Each line from the one containing "installed T rep" through the last line of the records below is to be set down exactly; the rest stays out.

═══ Records supplied

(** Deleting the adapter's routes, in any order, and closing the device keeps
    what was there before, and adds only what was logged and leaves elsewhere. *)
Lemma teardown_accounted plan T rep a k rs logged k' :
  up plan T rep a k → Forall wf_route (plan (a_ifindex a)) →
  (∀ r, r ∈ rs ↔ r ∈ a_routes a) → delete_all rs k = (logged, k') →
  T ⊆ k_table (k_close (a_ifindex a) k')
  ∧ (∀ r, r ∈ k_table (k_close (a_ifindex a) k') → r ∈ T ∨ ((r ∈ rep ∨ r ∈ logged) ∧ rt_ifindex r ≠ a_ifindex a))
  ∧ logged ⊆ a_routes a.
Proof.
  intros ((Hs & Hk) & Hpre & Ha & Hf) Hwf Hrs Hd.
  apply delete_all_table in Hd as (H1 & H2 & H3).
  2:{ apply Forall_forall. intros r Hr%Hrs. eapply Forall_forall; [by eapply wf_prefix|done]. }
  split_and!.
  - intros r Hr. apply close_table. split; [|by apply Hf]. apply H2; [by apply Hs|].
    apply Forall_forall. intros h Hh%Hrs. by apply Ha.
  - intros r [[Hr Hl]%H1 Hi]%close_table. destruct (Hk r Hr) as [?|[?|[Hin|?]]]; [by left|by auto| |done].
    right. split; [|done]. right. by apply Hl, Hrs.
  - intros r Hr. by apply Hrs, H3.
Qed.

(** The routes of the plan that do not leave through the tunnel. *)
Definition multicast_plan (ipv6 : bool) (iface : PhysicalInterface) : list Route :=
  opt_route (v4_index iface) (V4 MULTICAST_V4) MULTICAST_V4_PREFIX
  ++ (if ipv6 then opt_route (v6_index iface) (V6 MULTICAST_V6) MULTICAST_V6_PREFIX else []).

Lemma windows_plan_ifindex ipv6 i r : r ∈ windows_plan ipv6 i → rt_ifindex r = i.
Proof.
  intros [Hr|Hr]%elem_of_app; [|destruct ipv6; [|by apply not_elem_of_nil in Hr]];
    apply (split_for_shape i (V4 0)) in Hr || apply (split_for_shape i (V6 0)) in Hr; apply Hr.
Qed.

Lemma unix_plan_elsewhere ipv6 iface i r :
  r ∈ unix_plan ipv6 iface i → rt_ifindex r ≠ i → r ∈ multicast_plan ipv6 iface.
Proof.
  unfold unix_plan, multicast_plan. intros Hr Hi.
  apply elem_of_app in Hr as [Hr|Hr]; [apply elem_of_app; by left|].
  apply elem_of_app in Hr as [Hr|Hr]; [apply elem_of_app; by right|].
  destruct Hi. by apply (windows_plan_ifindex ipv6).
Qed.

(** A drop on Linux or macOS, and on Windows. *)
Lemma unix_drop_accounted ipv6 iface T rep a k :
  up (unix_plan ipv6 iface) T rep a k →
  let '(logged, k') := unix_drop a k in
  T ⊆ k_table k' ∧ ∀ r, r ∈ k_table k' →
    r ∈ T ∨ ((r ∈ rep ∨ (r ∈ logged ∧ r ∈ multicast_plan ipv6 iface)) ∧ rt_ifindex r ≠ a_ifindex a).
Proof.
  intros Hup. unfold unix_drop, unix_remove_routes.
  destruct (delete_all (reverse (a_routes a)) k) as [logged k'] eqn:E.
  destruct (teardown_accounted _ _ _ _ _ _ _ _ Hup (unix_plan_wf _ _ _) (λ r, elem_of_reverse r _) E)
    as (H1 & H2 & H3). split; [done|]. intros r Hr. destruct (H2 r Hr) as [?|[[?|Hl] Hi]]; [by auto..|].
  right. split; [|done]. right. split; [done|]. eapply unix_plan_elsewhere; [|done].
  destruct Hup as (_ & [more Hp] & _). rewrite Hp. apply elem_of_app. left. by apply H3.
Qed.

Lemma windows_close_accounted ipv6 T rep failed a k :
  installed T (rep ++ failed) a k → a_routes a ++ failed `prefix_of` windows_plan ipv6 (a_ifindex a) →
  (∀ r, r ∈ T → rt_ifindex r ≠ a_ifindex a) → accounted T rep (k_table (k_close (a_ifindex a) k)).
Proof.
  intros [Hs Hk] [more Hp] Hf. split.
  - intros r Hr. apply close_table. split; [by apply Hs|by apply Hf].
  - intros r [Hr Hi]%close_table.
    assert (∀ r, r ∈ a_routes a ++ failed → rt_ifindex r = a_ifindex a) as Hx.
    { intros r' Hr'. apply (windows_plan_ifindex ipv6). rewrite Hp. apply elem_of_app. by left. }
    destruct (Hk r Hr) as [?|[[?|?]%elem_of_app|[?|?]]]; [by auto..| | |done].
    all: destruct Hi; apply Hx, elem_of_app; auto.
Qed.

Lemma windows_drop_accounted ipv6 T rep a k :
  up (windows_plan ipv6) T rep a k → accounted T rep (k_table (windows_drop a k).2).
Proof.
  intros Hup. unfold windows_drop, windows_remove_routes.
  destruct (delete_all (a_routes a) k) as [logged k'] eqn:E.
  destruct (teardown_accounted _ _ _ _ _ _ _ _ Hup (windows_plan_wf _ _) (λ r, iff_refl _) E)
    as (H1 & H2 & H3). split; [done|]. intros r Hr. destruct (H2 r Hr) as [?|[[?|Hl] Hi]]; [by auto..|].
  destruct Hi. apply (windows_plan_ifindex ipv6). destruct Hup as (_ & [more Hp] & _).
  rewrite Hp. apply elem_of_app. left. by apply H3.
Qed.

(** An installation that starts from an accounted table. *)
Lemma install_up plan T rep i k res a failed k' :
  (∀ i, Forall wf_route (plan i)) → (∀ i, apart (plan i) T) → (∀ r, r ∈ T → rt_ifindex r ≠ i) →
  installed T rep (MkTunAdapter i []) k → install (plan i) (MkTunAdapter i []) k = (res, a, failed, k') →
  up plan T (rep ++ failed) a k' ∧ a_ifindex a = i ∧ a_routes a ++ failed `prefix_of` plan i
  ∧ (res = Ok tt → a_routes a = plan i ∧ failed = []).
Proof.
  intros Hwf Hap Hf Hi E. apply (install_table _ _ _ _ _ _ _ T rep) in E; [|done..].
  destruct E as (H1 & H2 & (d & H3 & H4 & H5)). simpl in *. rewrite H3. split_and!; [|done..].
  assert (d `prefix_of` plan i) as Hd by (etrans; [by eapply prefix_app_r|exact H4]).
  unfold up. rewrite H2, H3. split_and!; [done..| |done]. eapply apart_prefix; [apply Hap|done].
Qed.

══════

_Answer for this exercise_
  installed T rep (MkTunAdapter i []) k → install (plan i) (MkTunAdapter i []) k = (res, a, failed, k') →
  up plan T (rep ++ failed) a k' ∧ a_ifindex a = i ∧ a_routes a ++ failed `prefix_of` plan i
  ∧ (res = Ok tt → a_routes a = plan i ∧ failed = []).
Proof.
  intros Hwf Hap Hf Hi E. apply (install_table _ _ _ _ _ _ _ T rep) in E; [|done..].
  destruct E as (H1 & H2 & (d & H3 & H4 & H5)). simpl in *. rewrite H3. split_and!; [|done..].
  assert (d `prefix_of` plan i) as Hd by (etrans; [by eapply prefix_app_r|exact H4]).
  unfold up. rewrite H2, H3. split_and!; [done..| |done]. eapply apart_prefix; [apply Hap|done].
Qed.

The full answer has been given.